1.  **`context = MyWorkflowData;`**: Still tells `node!` the context type.
2.  **`|ctx, _input|`**: Receives `&WorkflowCtx<MyWorkflowData>`.
3.  **Reading State**: We call `ctx.store.replay()` to get the calculated `CurrentState`. We access configuration via `ctx.store.api_key.get()`.
4.  **`ctx.is_cancelled()`**: Works as before.
5.  **Modifying Context**: This is the key change! We call `ctx.store.event_log.append(...)` to record what happened. We **do not** directly change fields in `ctx.store`. The Floxide engine uses the `Merge` implementation of `MyWorkflowData` (which uses the `Merge` impl of `EventLog`) to combine these appended events with the state saved in the [`CheckpointStore`](06__checkpoint_____checkpointstore__trait_.md) or [`ContextStore`](09_distributed_stores___runinfostore____metricsstore____errorstore____livenessstore____workitemstatestore___.md) after the node successfully completes.

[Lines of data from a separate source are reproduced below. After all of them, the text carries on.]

(** Greedy [c*]: take as many characters as the class allows, and give one
    back at a time while the rest of the pattern fails. *)
Fixpoint star (R : Type) (c : cls) (k : nat -> str -> option R)
         (pos : nat) (s : str) : option R :=
  match s with
  | a :: s' =>
      if cls_in c a then
        match star c k (S pos) s' with
        | Some r => Some r
        | None => k pos s
        end
      else k pos s
  | [] => k pos s
  end.

Fixpoint matchk (R : Type) (r : re) (k : cont R)
         (pos : nat) (s : str) (caps : list str) : option R :=
  match r with
  | Bol => if pos =? 0 then k pos s caps else None
  | Chr c =>
      match s with
      | a :: s' => if cls_in c a then k (S pos) s' caps else None
      | [] => None
      end
  | Star c => star c (fun pos' s' => k pos' s' caps) pos s
  | Lit l =>
      match strip_prefix l s with
      | Some s' => k (pos + length l) s' caps
      | None => None
      end
  | Seq r1 r2 => matchk r1 (matchk r2 k) pos s caps
  | Group r1 =>
      matchk r1 (fun pos' s' caps' => k pos' s' (caps' ++ [firstn (pos' - pos) s]))
             pos s caps
  end.

(** [pattern.match] at position [pos]: the end of the preferred match and
    its groups. *)
Definition match_at (r : re) (pos : nat) (s : str) : option (nat * list str) :=
  matchk r (fun pos' _ caps => Some (pos', caps)) pos s [].

(** [re.sub(r, repl, subject)]: every leftmost non-overlapping match is
    replaced.  [skip] counts the characters of the current match that are
    still to be passed over.  After an empty match the scan copies one
    character and goes on, as Python 3.7 does. *)
Fixpoint sub_from (r : re) (repl : list str -> str)
         (skip pos : nat) (s : str) : str :=
  match skip with
  | S n =>
      match s with
      | _ :: s' => sub_from r repl n (S pos) s'
      | [] => []
      end
  | 0 =>
      match match_at r pos s with
      | Some (e, caps) =>
          repl caps ++
          match s with
          | a :: s' =>
              match e - pos with
              | 0 => a :: sub_from r repl 0 (S pos) s'
              | S n => sub_from r repl n (S pos) s'
              end
          | [] => []
          end
      | None =>
          match s with
          | a :: s' => a :: sub_from r repl 0 (S pos) s'
          | [] => []
          end
      end
  end.
(** [load_segments] on the rows of the file. *)
Definition load_segments_from (file : option (list segment_row)) : list segment :=
  match file with
  | None => []
  | Some rows =>
      fold_left (fun segments row => segments ++ [convert_segment row]) rows []
  end.

End Readers.

(** ** config.py *)

Record config := mkConfig {
  DEFAULT_USERNAME : string;
  DEFAULT_PASSWORD : string
}.

(** The class [Config]. *)
Definition Config : config := mkConfig "admin" "password".

(** ** What a view receives and returns *)

(** The part of a Flask request the views read. *)
Record request := mkRequest {
  method : string;
  form : Dict.t string;
  args : Dict.t string;
  request_url : string
}.

(** Where a redirect leads: [url_for(endpoint, **values)], or a URL given
    as text. *)
Inductive target :=
| url_for (endpoint : string) (values : Dict.t string)
| url (text : string).

(** The keyword arguments of [render_template]. *)
Inductive context :=
| no_context
| context_segments (segments : list segment)
| context_campaign_detail (c : campaign) (seg : option segment)
    (customers : list customer) (shown_metrics : option metrics).

Inductive response :=
| redirect (to : target)
| render_template (template : string) (ctx : context).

## How `WorkflowCtx` Enables Distribution (Revisited)

1.  **Serialization:** Still relies on `serde`, now serializing the `EventLog` and other `Merge`-able fields within your context.
2.  **State Loading:** When a worker loads state (from `CheckpointStore` or `ContextStore`), it gets the context including the event log up to that point.
3.  **Concurrency & Merging:** This is where the `Merge` trait shines. If parallel branches of a workflow run, or if retries occur, Floxide uses the `Merge` implementation of your context struct (and thus the `Merge` impl of `EventLog`) to correctly combine the different histories or updates into a consistent state in the persistent store. `EventLog`'s merge strategy helps ensure events aren't lost or unnecessarily duplicated.
4.  **Cancellation Propagation:** Works as previously described.

## Under the Hood: Creation and Usage (Updated)

1.  **Instantiation:** When you start a workflow run (e.g., using methods we'll see in [Chapter 4: `Workflow` Trait & `workflow!` Macro](04__workflow__trait____workflow___macro_.md)), you typically provide an initial instance of your `Context` struct. Floxide wraps this into a `WorkflowCtx`.
2.  **Passing to Nodes:** The Floxide engine takes care of passing the appropriate `&WorkflowCtx` to each Node's `process` method when it's executed.
3.  **Node Execution & Event Appending:** The engine passes `&WorkflowCtx` to the node. The node appends events to `ctx.store.event_log` (or other `Merge`-able fields).
4.  **State Persistence & Merging:** After a node finishes successfully, the engine takes the original context state loaded at the beginning of the step and the *new context state containing the appended events* (as returned conceptually by the node logic) and uses the `Merge` trait to combine them. This merged state is then saved back to the `CheckpointStore` (for local runs) or `ContextStore` (for distributed runs).
5.  **Resuming/Distributed Step:** When resuming or starting the next step (potentially on another worker), the engine loads the latest *merged* state from the store, ensuring the effects of the previous step (the appended events) are included.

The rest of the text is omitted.